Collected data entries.
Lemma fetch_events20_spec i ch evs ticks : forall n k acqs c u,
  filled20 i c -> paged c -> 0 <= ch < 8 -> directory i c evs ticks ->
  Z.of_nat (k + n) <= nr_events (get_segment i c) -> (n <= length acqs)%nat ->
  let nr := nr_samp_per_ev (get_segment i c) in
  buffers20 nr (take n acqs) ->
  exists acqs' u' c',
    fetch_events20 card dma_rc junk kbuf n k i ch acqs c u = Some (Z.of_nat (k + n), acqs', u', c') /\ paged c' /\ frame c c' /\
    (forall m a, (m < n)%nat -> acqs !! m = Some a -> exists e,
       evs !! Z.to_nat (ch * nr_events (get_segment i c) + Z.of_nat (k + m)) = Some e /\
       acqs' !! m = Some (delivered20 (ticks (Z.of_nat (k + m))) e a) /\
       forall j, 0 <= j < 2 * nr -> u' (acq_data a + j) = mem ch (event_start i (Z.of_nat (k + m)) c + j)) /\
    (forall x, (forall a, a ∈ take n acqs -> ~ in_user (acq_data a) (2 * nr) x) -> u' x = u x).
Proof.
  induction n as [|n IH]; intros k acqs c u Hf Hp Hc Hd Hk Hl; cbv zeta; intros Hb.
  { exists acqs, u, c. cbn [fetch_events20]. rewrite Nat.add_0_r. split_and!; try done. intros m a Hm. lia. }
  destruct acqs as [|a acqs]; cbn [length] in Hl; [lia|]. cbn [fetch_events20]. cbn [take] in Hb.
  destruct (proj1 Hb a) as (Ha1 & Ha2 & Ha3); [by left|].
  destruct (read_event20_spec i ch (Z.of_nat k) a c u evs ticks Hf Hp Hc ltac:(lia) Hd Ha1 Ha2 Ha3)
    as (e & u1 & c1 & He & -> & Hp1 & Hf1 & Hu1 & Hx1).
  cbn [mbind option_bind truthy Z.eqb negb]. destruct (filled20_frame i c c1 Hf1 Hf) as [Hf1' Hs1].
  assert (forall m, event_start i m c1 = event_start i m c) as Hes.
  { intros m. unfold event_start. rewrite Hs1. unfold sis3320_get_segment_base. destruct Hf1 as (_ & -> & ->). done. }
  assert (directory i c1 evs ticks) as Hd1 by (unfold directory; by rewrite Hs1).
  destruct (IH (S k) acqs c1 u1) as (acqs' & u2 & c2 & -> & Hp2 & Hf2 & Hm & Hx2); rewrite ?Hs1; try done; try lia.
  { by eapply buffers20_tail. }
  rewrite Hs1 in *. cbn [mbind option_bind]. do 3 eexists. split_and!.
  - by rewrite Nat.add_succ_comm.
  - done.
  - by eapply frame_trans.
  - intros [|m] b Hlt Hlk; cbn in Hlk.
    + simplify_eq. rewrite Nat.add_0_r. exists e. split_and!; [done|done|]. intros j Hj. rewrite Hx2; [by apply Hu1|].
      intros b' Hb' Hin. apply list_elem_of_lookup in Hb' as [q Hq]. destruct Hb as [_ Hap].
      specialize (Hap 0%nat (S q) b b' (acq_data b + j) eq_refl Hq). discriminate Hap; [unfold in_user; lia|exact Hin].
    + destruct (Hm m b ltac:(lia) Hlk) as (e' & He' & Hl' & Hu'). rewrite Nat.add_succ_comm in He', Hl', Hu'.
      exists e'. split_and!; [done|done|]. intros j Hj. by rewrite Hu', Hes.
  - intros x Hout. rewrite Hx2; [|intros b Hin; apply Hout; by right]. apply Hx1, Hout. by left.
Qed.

PROBLEM DESCRIPTION. Only the lines above from the one with "forall j, 0" through the one with "- intros [|m] b Hlt Hlk; cbn in Hlk." should be duplicated, character for character.

ANSWER BELOW.
       forall j, 0 <= j < 2 * nr -> u' (acq_data a + j) = mem ch (event_start i (Z.of_nat (k + m)) c + j)) /\
    (forall x, (forall a, a ∈ take n acqs -> ~ in_user (acq_data a) (2 * nr) x) -> u' x = u x).
Proof.
  induction n as [|n IH]; intros k acqs c u Hf Hp Hc Hd Hk Hl; cbv zeta; intros Hb.
  { exists acqs, u, c. cbn [fetch_events20]. rewrite Nat.add_0_r. split_and!; try done. intros m a Hm. lia. }
  destruct acqs as [|a acqs]; cbn [length] in Hl; [lia|]. cbn [fetch_events20]. cbn [take] in Hb.
  destruct (proj1 Hb a) as (Ha1 & Ha2 & Ha3); [by left|].
  destruct (read_event20_spec i ch (Z.of_nat k) a c u evs ticks Hf Hp Hc ltac:(lia) Hd Ha1 Ha2 Ha3)
    as (e & u1 & c1 & He & -> & Hp1 & Hf1 & Hu1 & Hx1).
  cbn [mbind option_bind truthy Z.eqb negb]. destruct (filled20_frame i c c1 Hf1 Hf) as [Hf1' Hs1].
  assert (forall m, event_start i m c1 = event_start i m c) as Hes.
  { intros m. unfold event_start. rewrite Hs1. unfold sis3320_get_segment_base. destruct Hf1 as (_ & -> & ->). done. }
  assert (directory i c1 evs ticks) as Hd1 by (unfold directory; by rewrite Hs1).
  destruct (IH (S k) acqs c1 u1) as (acqs' & u2 & c2 & -> & Hp2 & Hf2 & Hm & Hx2); rewrite ?Hs1; try done; try lia.
  { by eapply buffers20_tail. }
  rewrite Hs1 in *. cbn [mbind option_bind]. do 3 eexists. split_and!.
  - by rewrite Nat.add_succ_comm.
  - done.
  - by eapply frame_trans.
  - intros [|m] b Hlt Hlk; cbn in Hlk.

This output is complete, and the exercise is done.